View Full Version : LED Resistor Calculator

02-02-2006, 10:37 AM
I was thinking about some LED mods and came across this site (http://www.metku.net/index.html?sect=view&n=1&path=mods/ledcalc/index_eng) that calculates the resistor size you need for whatever LED setup you want to run.

Very cool.

02-18-2006, 10:08 AM
I picked up some LEDs to put 5 LEDs in parallel for the front panel of the case. Based on their calculations I needed to include a 100ohm resistor if I use a 12v source (actually only needs 87ohms but the 100ohm resistor is the closest). Long story short (unlike me :D) the lights work without the resistor. So now I am wondering what's the point of the resistor?

Now after a bit of thinking, I believe the resistor is there to drop the voltage to allow the voltage across the LEDs to be within thier operating range. Without the resistor the LEDs are running at higher than spec voltage and would shorten thier life.

Anyone wire up LEDs before and can shed some light on this?


02-18-2006, 11:42 AM
I haven't wired up LED's before, but I do have electronics background in the US Navy. The resistor is used in that case just as you have thought, to drop the voltage applied to the LED's.
Also, you may find it easier to wire the LED's in series.

02-18-2006, 12:39 PM
Thanks huncherman. There is a reason why I am using parallel rather than series. I it couldn't as many LED's as I wanted in one chain (5-5mm). Parallel allow more resistors in a single chain.

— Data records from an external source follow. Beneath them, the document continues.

Lemma CreateFile_escapes_witness :
  exists f s', CreateFile example_fs ("../" +:+ "x") [Byte.x42] example_root = (Ok f, s') /\
    h_path (f_handle f) = cwd example_root ++ ["x"] /\ fsys s' !! (cwd example_root ++ ["x"]) = Some (File []) /\
    ~ (cwd example_root ++ ["root"]) `prefix_of` (cwd example_root ++ ["x"]).
Proof.
  apply CreateFile_escapes.
  - apply wf_by_check. vm_compute. reflexivity.
  - apply normal_name_by_check. vm_compute. reflexivity.
  - apply normal_name_by_check. vm_compute. reflexivity.
  - vm_compute. reflexivity.
  - vm_compute. reflexivity.
Defined.

Lemma CreateFile_read_back_witness :
  ReadFile (Root example_fs) (join_slash ["x.txt"])
    (snd (CreateFile example_fs "x.txt" [Byte.x42] example_root))
  = (Ok [], snd (CreateFile example_fs "x.txt" [Byte.x42] example_root)).
Proof.
  apply (CreateFile_read_back example_root ["root"] ["x.txt"] example_fs example_root
           [Byte.x42] example_file).
  - apply wf_by_check. vm_compute. reflexivity.
  - apply no_links_by_check. vm_compute. reflexivity.
  - discriminate.
  - apply normal_names_by_check. vm_compute. reflexivity.
  - discriminate.
  - apply normal_names_by_check. vm_compute. reflexivity.
  - vm_compute. reflexivity.
  - vm_compute. reflexivity.
Defined.

Lemma TestNew_passes_witness :
  fst (TestNew (mkOS {[ [] := Dir; ["srv"] := Dir ]} ["srv"])) = Ok true /\
  fst (TestNew (mkOS {[ [] := Dir; ["srv"] := Dir; ["srv"; "chroot"] := File [] ]} ["srv"]))
  <> Ok true.
Proof.
  split.
  - apply TestNew_passes.
    + apply wf_by_check. vm_compute. reflexivity.
    + intros t. vm_compute. discriminate.
    + intros c. vm_compute. discriminate.
  - rewrite (TestNew_passes (mkOS {[ [] := Dir; ["srv"] := Dir; ["srv"; "chroot"] := File [] ]} ["srv"])).
    + intros H. by apply (H []).
    + apply wf_by_check. vm_compute. reflexivity.
    + intros t. vm_compute. discriminate.
Defined.
Lemma clean_segments_bin names :
  Forall normal_name names ->
  clean_segments false ("bin" :: "" :: split_slash (join_slash names)) = "bin" :: names.
Proof.
  intros Hn. unfold clean_segments. cbn [fold_left].
  rewrite (clean_step_name false [] "bin") by (apply normal_name_by_check; reflexivity).
  rewrite clean_step_skip by by left.
  destruct names as [|x names].
  - reflexivity.
  - rewrite split_join by auto using normal_name_slash_free.
    rewrite fold_clean_names by done. simpl. by rewrite !rev_app_distr, rev_involutive.
Qed.

(** [http.Dir("bin").Open] opens [bin] or a path of normal names below it,
    whatever the name. *)
Lemma dir_open_name_bin name :
  exists names, Forall normal_name names /\
    is_rooted (dir_open_name "bin" name) = false /\
    split_slash (dir_open_name "bin" name) = "bin" :: names.
Proof.
  destruct (clean_rooted name) as (names & Hn & Hc). exists names. unfold dir_open_name.
  rewrite Hc, path_join_two by done.
  assert (Hr : is_rooted ("bin" +:+ String "/" (String "/" (join_slash names))) = false)
    by reflexivity.
  rewrite clean_unrooted by done.
  rewrite split_slash_app, split_slash_rooted, (split_slash_single "bin") by reflexivity.
  cbn [app]. rewrite clean_segments_bin by done.
  split; [done|]. split; [by rewrite is_rooted_join|].
  apply split_join; [done|]. apply normal_name_slash_free. constructor; [|done].
  apply normal_name_by_check. reflexivity.
Qed.

(** C22: the static file server of [/bin/] stays in [bin].  Whatever the
    request path, when no symbolic link lies below [bin] the file the
    server opens is [bin] or an entry below it: [path.Clean("/" + name)]
    removes every [..] before the name is joined to [bin]. *)
Theorem bin_serve_confined p s h s' :
  no_links_under (fsys s) (cwd s ++ ["bin"]) ->
  bin_serve p s = (Ok (FileOpened h), s') ->
  (cwd s ++ ["bin"]) `prefix_of` h_path h.
Proof.
  intros Hnl. unfold bin_serve.
  destruct (cut_prefix "/bin/" p) as [rest|]; [|discriminate].
  destruct (has_suffix _ _); [discriminate|].
  destruct (dir_open_name_bin (clean (if has_prefix "/" rest then rest else String "/" rest)))
    as (names & Hn & Hr & Hs).
  unfold os_open, resolve, start. rewrite Hr, Hs.
  destruct (resolve_from _ _ _ _) as [q|e] eqn:E; [|discriminate]. intros [= <- _].
  apply resolve_from_lexical in E.
  - subst q. cbn [h_path]. exists names. by rewrite <- app_assoc.
  - constructor; [apply normal_name_by_check; reflexivity|done].
  - by intros c cs' [= <- _].
Qed.

(** C23: the upload server never reads its command line.  [init]
    registers [--port], and pflag's [Parse] would set it from
    [--port v]; but [main] never calls [flag.Parse()], so the server
    listens on [:8080] whatever the command line says. *)
Theorem upload_main_ignores_port v args :
  (exists fs, Parse upload_init ["--port"; v] = inr fs /\ flag_value fs "port" = Some v) /\
  srv_addr (upload_main ("--port" :: v :: args)) = ":8080".
Proof. split; [by eexists|reflexivity]. Qed.

(** C24: the kit server listens on the port of its command line, given
    as [--port v], [--port=v] or [-p v]. *)
Theorem redkit_main_port v :
  Forall (fun args => exists srv, redkit_main args = inr srv /\ srv_addr srv = "0.0.0.0:" +:+ v)
    [["--port"; v]; [("--port=" +:+ v)%string]; ["-p"; v]].
Proof. repeat constructor; by eexists. Qed.

Lemma mux_match_upload p r :
  mux_match (srv_mux (upload_main [])) p = Some r ->
  r = RouteBin \/ (r = RouteChroot /\ p = "/chroot") \/ (r = RouteUpload /\ p = "/upload").
Proof.
  unfold mux_match, mux_exact, mux_subtree.
  cbn [srv_mux upload_main List.find fst snd fold_left has_suffix_slash andb].
  destruct (String.eqb_spec "/bin/" p); [by intros [= <-]; left|].
  destruct (String.eqb_spec "/chroot" p); [by intros [= <-]; right; left|].
  destruct (String.eqb_spec "/upload" p); [by intros [= <-]; right; right|].
  destruct (has_prefix "/bin/" p); by intros [= <-]; left.
Qed.

(** C25: only the exact paths [/chroot] and [/upload] reach the upload
    handlers.  The server mux hands a request to [chrootHandler] exactly
    when its path is [/chroot], and to [uploadHandler] exactly when it is
    [/upload]: [/chroot/], [/chroot/x] and the like get 404. *)
Theorem upload_routes_exact args p :
  (mux_Handler (srv_mux (upload_main args)) p = Serve RouteChroot <-> p = "/chroot") /\
  (mux_Handler (srv_mux (upload_main args)) p = Serve RouteUpload <-> p = "/upload").
Proof.
  split; split; [|intros ->; reflexivity| |intros ->; reflexivity].
  all: unfold mux_Handler; destruct (should_redirect _ _); [discriminate|].
  all: destruct (negb _); [discriminate|].
  all: destruct (mux_match _ p) as [r|] eqn:E; [intros [= ->]|discriminate].
  all: destruct (mux_match_upload p _ E) as [?|[[? ?]|[? ?]]]; congruence.
Qed.

(** ** Witnesses *)

(** A server in [srv] with [bin/a] and a file [secret] beside [bin]. *)
Definition example_bin_server : os :=
  mkOS {[ [] := Dir; ["srv"] := Dir; ["srv"; "bin"] := Dir; ["srv"; "bin"; "a"] := File [];
          ["srv"; "secret"] := File [] ]} ["srv"].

Another possible reason (no sure if true though) is if an LED conks out the others in the chain might as well whereas in parallel if one fails the others should still run (assuming it doesn't exceed the operating voltage).

BTW - I was trying the LED's on the 5v rail and not on 12v :bonk: and when I tried one LED on its own on the 12v line it went poof! Oops - I got 10 to play with and really only need 5.